[Stored items]
(* ===== verification/WaiterStatus.v ===== *)
(** * The waiter of a queue

    server_engine/src/waiterStatus.c, with the operations of
    server_engine/src/simpQ.c, intermediateQ.c and engine.c that move the status
    word.  The word says whether the consumer is connected and enabled, and it is
    also the lock of the queue's get side: threads change it by compare-and-swap
    only.  A thread that finds the waiter locked may leave a "pending" bit, which
    the owner must act on before it unlocks.

    Each C function is a program of the small language [prog], whose instructions
    are the accesses to the shared word (and the calls whose order matters); what
    a function does between two of them is local and is computed by Rocq
    functions.  Programs of several threads are interleaved by [step].

    The delivery loops are those of the simple queue.  A call that the server makes
    while it is inside another operation (the check for more messages, or whatever
    a message callback calls besides the suspend) is a thread of its own here, which
    allows every interleaving the code has and more.  [ieq_drain], which takes
    messages from a simple queue without the lock, is called by unit tests only and
    is left out. *)

From S2P Require Import Prelude.
From stdpp Require Import relations.
#[local] Open Scope Z_scope.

Instructions for the task: Could you print, word for word, the line containing "allows every interleaving" and every line after it through the end of the records, and nothing else?

Result below:
    allows every interleaving the code has and more.  [ieq_drain], which takes
    messages from a simple queue without the lock, is called by unit tests only and
    is left out. *)

From S2P Require Import Prelude.
From stdpp Require Import relations.
#[local] Open Scope Z_scope.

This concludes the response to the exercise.